Plus, there was the delicate situation of dealing with the victim’s parents. “They did not [initially] know that Noy was part of the fight-to-get-out program,” Brown says. “When we told them, the father wanted to kill Noy. The mother was inconsolably in pain. They don’t think it’s fair for [the program to apply to] a crime like this one.”
The director made a point of not telling them where the fight would be taking place: “I feared that the father would do something crazy.”
And how did they find the man who would decide Noy’s fate?
Cody Moberly didn’t go to Bangkok for an easy life. In 2007 he was a 19-year-old kid who drank too much and had an aimless life, working as a plumber’s helper in Kansas.
“Then I saw a documentary on Muay Thai, started training and knew I would eventually go to Thailand,” he says.
That year he made his first foray to Bangkok and enrolled in a rigorous Muay Thai training camp. Moberly took to it enough that the combat sport has became his life and his livelihood, and he has been bouncing between Thailand and Kansas since 2007. “I kept reminding myself that diamonds are built under pressure,” he says.
Moberly was known to the promoter of the prison fight. He decided that the American and Thai would match up well, both angling for a few hundred-dollars in prize money. “I went to the gym one day, and my trainer told me I would be fighting against Noy,” Moberly says.
“I had been in Thailand for so long that nothing surprised me anymore,” he adds. “Then I thought about it a little and it messed with my head, the fact that he had killed someone. Quickly, though, I got things into perspective. The promoter told me it would not be an easy fight.
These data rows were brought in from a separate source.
Lemma decode_encode t v : encode t = Ok v -> decode v = Ok t.
Proof.
  unfold encode, decode. intros He. inv_ok. bool_prop.
  rewrite (proj2 (N.ltb_ge _ _)) by done. erewrite token_roundtrip by done. simpl.
  by match goal with Hr : validate_record t = _ |- _ => rewrite Hr end.
Qed.

Lemma decode_hash v t : decode v = Ok t -> canonical_fingerprint (token_hash t) <> None.
Proof. unfold decode. intros Hd. inv_ok. by apply validate_record_hash. Qed.

Lemma event_store_wf m ev m' :
  store_wf m -> event_effect m ev m' -> store_wf m'.
Proof.
  intros Hwf He st hs v Hl.
  destruct ev as [t|now t|now t|now t|st' hs' v']; simpl in He.
  - destruct He as (w & He & ->). apply lookup_insert_Some in Hl as [[[<- <-]%slot_inj <-]|[_ Hl]].
    + exists t. split; [by apply decode_encode|done].
    + by eapply Hwf.
  - destruct He as (w & He & ->). apply lookup_insert_Some in Hl as [[[<- <-]%slot_inj <-]|[_ Hl]].
    + exists t. split; [by apply decode_encode|done].
    + apply lookup_delete_Some in Hl as [_ Hl]. by eapply Hwf.
  - destruct He as (w & He & ->). apply lookup_delete_Some in Hl as [_ Hl].
    apply lookup_insert_Some in Hl as [[[<- <-]%slot_inj <-]|[_ Hl]].
    + exists t. split; [by apply decode_encode|done].
    + by eapply Hwf.
  - subst m'. apply lookup_delete_Some in Hl as [_ Hl]. by eapply Hwf.
  - subst m'. apply lookup_delete_Some in Hl as [_ Hl]. by eapply Hwf.
Qed.

Lemma trace_store_wf evs (s s' : S) outs :
  store_wf (view s) -> run_trace evs s = (s', outs) -> store_wf (view s').
Proof.
  revert s outs; induction evs as [|ev evs IH]; intros s outs Hwf; simpl.
  { by intros [= <- <-]. }
  destruct (run_event ev s) as [s1 r] eqn:Hr. destruct (run_trace evs s1) as [s2 outs'] eqn:Ht.
  intros [= <- <-]. eapply IH; [|done].
  apply run_event_cases in Hr as [(-> & _)|(_ & He & _)]; [done|]. by eapply event_store_wf.
Qed.
(* ===== verification/Pairing.v ===== *)
(** * Request authorization and device pairing

    [crates/astrid-kernel/src/kernel_router/device_scope.rs] (device
    resolution), the decision point of [kernel_router/mod.rs]
    ([AuthorizedRequest], [authorize_request]) and
    [kernel_router/admin/pair_device_handlers.rs]: issuing, redeeming, listing
    and revoking paired devices.

    The kernel state is the record [Kernel]: the durable token store, the
    legacy token file, profile files with their cache, the principal
    directory and the group configuration.  Token generation, the token hash
    ([astrid_crypto]) and hex decoding are arguments; each read of the clock
    is its own argument. *)

From stdpp Require Import sorting.
From S2P Require Import Prelude CapabilityGrammar Profile Groups Policy Kv PairToken ProfileStore.
From Stdlib Require Import Ascii.
Local Open Scope string_scope.
Local Open Scope list_scope.

(** ** Device resolution *)

Definition resolve_device (profile : PrincipalProfile) (caller : PrincipalId)
    (device_key_id : option string) (required_cap : string)
    : result (option DeviceKey) PermissionError :=
  match device_key_id with
  | None => Ok None
  | Some raw_key_id =>
      match DeviceKeyId_new raw_key_id with
      | Err _ => Err (DeviceScopeDenied caller required_cap)
      | Ok key_id =>
          match device_by_typed_key_id (pp_auth profile) key_id with
          | None => Err (DeviceScopeDenied caller required_cap)
          | Some device => Ok (Some device)
          end
      end
  end.

Definition resolve_device_scope (profile : PrincipalProfile) (caller : PrincipalId)
    (device_key_id : option string) (required_cap : string)
    : result (option DeviceScope) PermissionError :=
  rmap (fun device => dk_scope <$> device) (resolve_device profile caller device_key_id required_cap).

(** ** The decision point *)

Record AuthorizedRequest : Type := MkAuthorizedRequest {
  ar_principal : PrincipalId;
  ar_profile : PrincipalProfile;
  ar_groups : GroupConfig;
  ar_device_scope : option DeviceScope;
  ar_device_key_id : option DeviceKeyId;
  ar_public_key : option (list N);
}.

Definition capability_check (self : AuthorizedRequest) : CapabilityCheck :=
  let check := CapabilityCheck_new (ar_profile self) (ar_groups self) (ar_principal self) in
  match ar_device_scope self with
  | Some s => with_device_scope check s
  | None => check
  end.

Definition require_shared_env_write (self : AuthorizedRequest)
    : result AuthorizedRequest PermissionError :=
  let? _ := require (capability_check self) "env:write" in Ok self.

Section Authorize.
(** [PublicKey::from_hex]. *)
Context (public_key_from_hex : string -> option (list N)).

Definition authorize_request (resolved : result PrincipalProfile ProfileError)
    (config : GroupConfig) (caller : PrincipalId) (device_key_id : option string)
    (required_cap : string) : result AuthorizedRequest PermissionError :=
  match resolved with
  | Err _ => Err (MissingCapability caller required_cap)
  | Ok profile =>
      if negb (enabled profile) then Err (PrincipalDisabled caller)
      else
        let denied := DeviceScopeDenied caller required_cap in
        let? device := resolve_device profile caller device_key_id required_cap in
        let device_scope := dk_scope <$> device in
        let? authenticated_device_id :=
          map_err (fun _ => denied) (transpose ((fun d => DeviceKeyId_new (dk_key_id d)) <$> device)) in
        let? authenticated_public_key :=
          transpose ((fun d => ok_or (public_key_from_hex (dk_pubkey d)) denied) <$> device) in
        let check := CapabilityCheck_new profile config caller in
        let check := match device_scope with
                     | Some s => with_device_scope check s
                     | None => check
                     end in
        let? _ := require check required_cap in
        Ok (MkAuthorizedRequest caller profile config device_scope authenticated_device_id
              authenticated_public_key)
  end.

End Authorize.

(** ** Pairing policy *)

Definition DEFAULT_EXPIRY_SECS : N := 5 * 60.

Inductive PairScopeArg : Type :=
| PairFull
| PairPreset (name : string)
| PairExplicit (allow deny : list string).

(** Reasons of the pairing handlers' error responses. *)
Inductive PairError : Type :=
| ExpiryZero
| ExpiryTooLong (lifetime : N)
| BadScopePattern (pattern : string)
| UnknownPreset (name : string)
| BadPublicKey
| BadDeviceKeyId
| NoProfile (principal : PrincipalId)
| NoSuchDevice (key_id : string) (principal : PrincipalId)
| NeedsPair
| ScopedCannotMintFull
| NeedsPairAdmin
| UniversalNeedsPairAdmin
| ScopeExceedsAuthority (e : PermissionError)
| IssuerDenied (e : PermissionError)
| TokenInvalid
| StoreUnavailable
| StorePruneFailed
| StoreReadFailed
| StoreWriteFailed
| IdentifierCollision
| NoPrincipalIdentity
| PrincipalNotAdmitted
| PrincipalDisappeared
| ProfileResolutionFailed (e : ProfileError)
| ProfileLoadFailed (e : ProfileError)
| ProfileRejected (e : ProfileError)
| ProfileSaveFailed (e : ProfileError)
| ProfileRollbackFailed (e : ProfileError)
| ReservationRollbackFailed.

Definition resolve_pair_scope (arg : PairScopeArg) : result DeviceScope PairError :=
  match arg with
  | PairFull => Ok ScopeFull
  | PairPreset name => ok_or (DeviceScope_preset name) (UnknownPreset name)
  | PairExplicit allow deny => Ok (ScopeScoped allow deny)
  end.

Definition validate_pair_scope_patterns (s : DeviceScope) : result unit PairError :=
  match s with
  | ScopeFull => Ok tt
  | ScopeScoped allow deny =>
      try_for (fun pattern =>
        let? _ := map_err (fun _ => BadScopePattern pattern) (CapabilityPattern_new pattern) in
        Ok tt) (allow ++ deny)
  end.

Definition validate_pair_issue (expires_secs : option N) (requested : PairScopeArg)
    : result (N * DeviceScope) PairError :=
  let lifetime := default DEFAULT_EXPIRY_SECS expires_secs in
  if (lifetime =? 0)%N then Err ExpiryZero
  else if (MAX_EXPIRY_SECS <? lifetime)%N then Err (ExpiryTooLong lifetime)
  else
    let? s := resolve_pair_scope requested in
    let? _ := validate_pair_scope_patterns s in
    Ok (lifetime, s).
“I was a little bit in awe to be fighting for the guy he had killed. I knew I would put all of my heart into the fight.”
On fight night, Noy walks into the arena, without shackles and holding his mongkol, the sacred, circular headpiece Muay Thai fighters don before matches. Upping the ante, his son, now seven, sits in the audience.
Seeing his opponent for the first time, Moberly looks into the camera and speaks with surprise in his voice. “He seems like a normal kid. It’s hard to envision him stabbing someone.”
In the ring, the two fighters touch gloves. (Note: Spoilers follow.) Moberly and Noy deploy all eight limbs in a high-impact match that has Noy getting thrown to the mat and losing the first round. He suffers another fall in round two before speeding up and decking Moberly. He takes it, wins the third round and gives up the fourth to Moberly.
The fight is decided by the fifth and final round. Despite Moberly’s momentum, Noy manages to take it down, assisted by a punch to the face that collapses his opponent for a final time.
Noy leaves the ring with dignity and a tight smile of satisfaction.
Soon after, as promised, he gets his royal pardon. After considering a career as a professional Muay Thai fighter, he winds up forsaking a life of violence for something steadier and less glamorous: He goes to work with his parents at the small fried chicken stand that they own.
Kriegel sounds impressed by the decision, but acknowledges that it will take years to get a hint of much Noy has learned and changed. “The idea of redemption is relative — what crime and punishment means is ambiguous,” Kriegel says.
“What’s really in this guy’s heart? You don’t know and can never know.”